En ese pequeño pero duradero paso alcanzo invariablemente a intercambiar algunas frases, y hasta algunas opiniones, con un señor de barba y cabellera desordenadas, tan viejo en apariencia que, si se tratara de describirlo, el longevo que soy no tendría más remedio que emplear la palabra “anciano”. Es bastante más ágil que cuanto me vería yo si pudiera abandonar el auto para dedicarme a conversar con él, y de lo mucho o poco que alcanzamos a decirnos dependiendo de la pereza del semáforo –él marcha al lado del auto blandiendo un cuenco en el que espera que los conductores depositemos unas monedas– deduzco que conserva una lucidez y una memoria envidiables.

Por lo demás, su sentido del humor me recuerda las añejas tertulias juveniles del parque central de Alajuela, y la amistad que hemos entablado sin presentaciones inútiles supera la gravedad científica, artística y política que he compartido a lo largo de mi vida con miles de personas serias. Cuando, por descuido, no llevo monedas suficientes como para reunir un óbolo digno, me disculpo: “Lo siento, maestro, hoy ando seco”. Entonces el peatón sonríe, desdentado, debajo de la abundosa barba y, ajeno a los agravios, asiente: “No se preocupe, patrón, la próxima me lo completa”. El incidente no acaba con el vivo intercambio verbal, que solo se verá interrumpido cuando reaparezca la luz verde.

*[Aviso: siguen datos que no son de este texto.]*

(** The project stays registered. *)
Lemma step_registered v h c r :
  registered reg v -> identified reg h c r -> keeps_name c -> registered reg (view_step v (CEv c r)).
Proof.
  destruct r as [a|e]; [|by destruct v].
  intros (Hservers & Hnics & Hnets & Hacls & Hips) Hi Hs. split_and!.
  - intros s. destruct c; cbn in *; eauto.
    + rewrite elem_of_app, list_elem_of_singleton. intros [?| ->]; [eauto|by destruct Hi].
    + destruct action; cbn in *.
      * intros (s0 & -> & Hin)%list_elem_of_fmap. specialize (Hservers s0 Hin).
        unfold server_of. by destruct (started_same serverID s0) as (-> & -> & ->).
      * intros [? _]%without_spec. eauto.
    + intros [? _]%without_spec. eauto.
  - intros serverID nic. destruct c; cbn in *; eauto. destruct (_ =?s _) eqn:E; [|eauto]. to_prop.
    rewrite elem_of_app, list_elem_of_singleton. intros [?| ->]; [eauto|by subst].
  - intros nicID net. destruct c; cbn in *; eauto.
  - intros frontendID acl. destruct c; cbn in *; eauto.
    + destruct (_ =?s _); [|eauto].
      rewrite elem_of_app, list_elem_of_singleton. intros [?| ->]; [eauto|by destruct Hi].
    + intros (a0 & -> & Hin)%list_elem_of_fmap. unfold update_acl. destruct (_ =?s _) eqn:E; [|eauto].
      to_prop. unfold acl_of. cbn. congruence.
    + intros [? _]%without_spec. eauto.
  - intros ip. destruct c; cbn in *; eauto.
    + rewrite elem_of_app, list_elem_of_singleton. intros [?| ->]; [eauto|by destruct Hi].
    + intros [? _]%without_spec. eauto.
Qed.
End up.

Un día de estos, llegados ya a la esquina, quedaban todavía algunos segundos de luz roja y el anciano de a pie intentaba adivinarle la edad al anciano del volante cuando el impaciente conductor que venía detrás hizo sonar su pitoreta. Mi carnal callejero –repito, todavía estábamos “en rojo”– abandonó la adivinanza para decir: “Y ahora, ¿qué le pica a ese carajillo?”.

Constaté, por el espejo retrovisor, que el carajillo no pasaba de la cuarentena y, ahora sí, autorizado por la clorofílica consigna del semáforo reanudé la marcha con un rápido giro hacia La Uruca. La visión de una ruta despejada me permitió descubrir que lo que había irritado al amargado del pito había sido tan solo la justa sospecha de que los “viejucos” nos estábamos divirtiendo.